Publié le 10 janvier 2024 à 21h07. L’ancien patron d’Opel, Michael Lohscheller, désormais à la tête du constructeur suédois de véhicules électriques Polestar, ambitionne de conquérir le marché allemand, considéré comme crucial pour la croissance de la marque face à la concurrence des géants automobiles locaux.
- Michael Lohscheller, PDG de Polestar depuis l’automne 2024, met l’Allemagne au cœur de sa stratégie.
- Polestar vise à accroître sa visibilité et ses ventes en Allemagne, en s’inspirant du succès rencontré au Royaume-Uni.
- Lohscheller critique le manque de clarté de la politique européenne en matière de transition vers les véhicules électriques.

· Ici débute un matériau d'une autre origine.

(** Records of a run before its end. *)
Lemma run_in_span xs pf more : prev_wf ->
  Forall2 (fun x y => y.1 = x.1 /\ unchanged_file prev x = Some y.2) xs more ->
  StronglySorted (fun a b => pf_offset a < pf_offset b) (pf :: more.*2) ->
  (exists path, p_files prev !! path = Some pf) ->
  Forall (in_span (pf_offset pf) (run_end pf more)) (pf :: more.*2).
Proof.
  intros Hw Hm Hs Hp.
  assert (Forall (fun f => exists path, p_files prev !! path = Some f) (pf :: more.*2)) as Hall.
  { constructor; [done|]. clear Hs Hp. induction Hm as [|x y xs more [_ Hu] Hm IH]; [constructor|].
    constructor; [|done]. exists x.2. by apply unchanged_recorded. }
  set (lastf := match last more with Some y => y.2 | None => pf end).
  assert (exists l, pf :: more.*2 = l ++ [lastf]) as [l Hl].
  { unfold lastf. destruct more as [|y more _] using rev_ind; [by exists []|]. rewrite last_snoc.
    exists (pf :: more.*2). by rewrite fmap_app. }
  assert (forall f, f ∈ pf :: more.*2 -> exists path, p_files prev !! path = Some f) as Hmem
    by (by apply Forall_forall).
  destruct (Hmem lastf) as [pl Hpl]; [rewrite Hl; apply elem_of_app; right; left|].
  destruct (pw_records Hw _ _ Hpl) as (L1 & L2 & L3). pose proof (pw_length Hw) as HP.
  assert (run_end pf more = pf_offset lastf + HeaderSize + pf_size lastf) as Hend.
  { unfold run_end. fold lastf. unfold HeaderSize in *.
    rewrite (u64_small (pf_offset lastf + 16)) by (unfold is_u64; lia). apply u64_small. unfold is_u64. lia. }
  rewrite Hend. apply Forall_forall. intros f Hf. destruct (Hmem f Hf) as [path Hpath].
  destruct (pw_records Hw _ _ Hpath) as (F1 & F2 & F3). split_and!; [|done|].
  - apply elem_of_cons in Hf as [->|Hf]; [lia|]. inversion Hs as [|? ? _ Ha]; subst.
    rewrite Forall_forall in Ha. specialize (Ha f Hf). lia.
  - rewrite Hl in Hf, Hs. apply elem_of_app in Hf as [Hf|Hf%list_elem_of_singleton]; [|subst f; lia].
    assert (pf_offset f < pf_offset lastf) as Hlt.
    { clear -Hf Hs. induction l as [|g l IH]; [by apply elem_of_nil in Hf|]. cbn in Hs. inversion Hs as [|? ? Hs' Ha]; subst.
      apply elem_of_cons in Hf as [->|Hf]; [|auto]. rewrite Forall_forall in Ha. apply Ha, elem_of_app. right. left. }
    pose proof (pw_disjoint Hw _ _ _ _ Hpath Hpl Hlt). unfold HeaderSize in *. lia.
Qed.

Michael Lohscheller ne cache pas ses ambitions pour Polestar sur le marché allemand. L’ancien dirigeant d’Opel, arrivé aux commandes du constructeur suédois spécialisé dans les véhicules électriques en septembre 2024, estime que l’Allemagne est une étape essentielle pour la croissance de la marque. Actuellement, seulement 25 000 véhicules Polestar circulent sur les routes allemandes, un chiffre modeste comparé aux 49,3 millions d’automobiles immatriculées dans le pays.
« En Allemagne, on ne voit pas encore Polestar dans les rues », a déclaré le dirigeant dans un entretien. Pour y remédier, Polestar s’inspirera du modèle britannique, où environ 50 000 véhicules de la marque sont déjà en circulation. Lohscheller prévoit de renforcer le réseau de distribution en s’appuyant sur un partenariat avec l’ancienne maison mère, Volvo, et de renforcer la présence globale de la marque.
Fondée en 2017, Polestar est une jeune marque qui a connu une croissance rapide l’année dernière, avec une augmentation d’environ un tiers de ses ventes, atteignant 60 000 véhicules. À moyen terme, l’objectif est de dépasser les 100 000 unités vendues. Lohscheller compte capitaliser sur ce dynamisme pour positionner Polestar comme un concurrent sérieux des marques allemandes premium telles que Mercedes, BMW, Audi et Porsche.
« Le fait que nous vendions plus de véhicules électriques que Porsche en Europe est une grande réussite pour nous », a-t-il souligné.
Cependant, Lohscheller critique également le « virage » de la Commission européenne en matière de transition énergétique. Il déplore un manque de clarté et d’investissement, ainsi qu’une incertitude croissante pour les consommateurs. « Pendant que nous débatons, personne n’attend l’Europe », a-t-il affirmé, soulignant la rapidité des progrès de l’industrie automobile chinoise. La Chine a considérablement rattrapé son retard et la concurrence est devenue « folle », selon ses termes.
Pour que l’industrie automobile allemande et européenne restent compétitives, Lohscheller insiste sur la nécessité d’une vision claire et d’une accélération de la transformation vers les véhicules électriques. Il met en garde contre les retards qui pourraient nuire à la compétitivité et menacer les emplois. Sa conclusion est sans appel : « L’avenir est sans émissions ».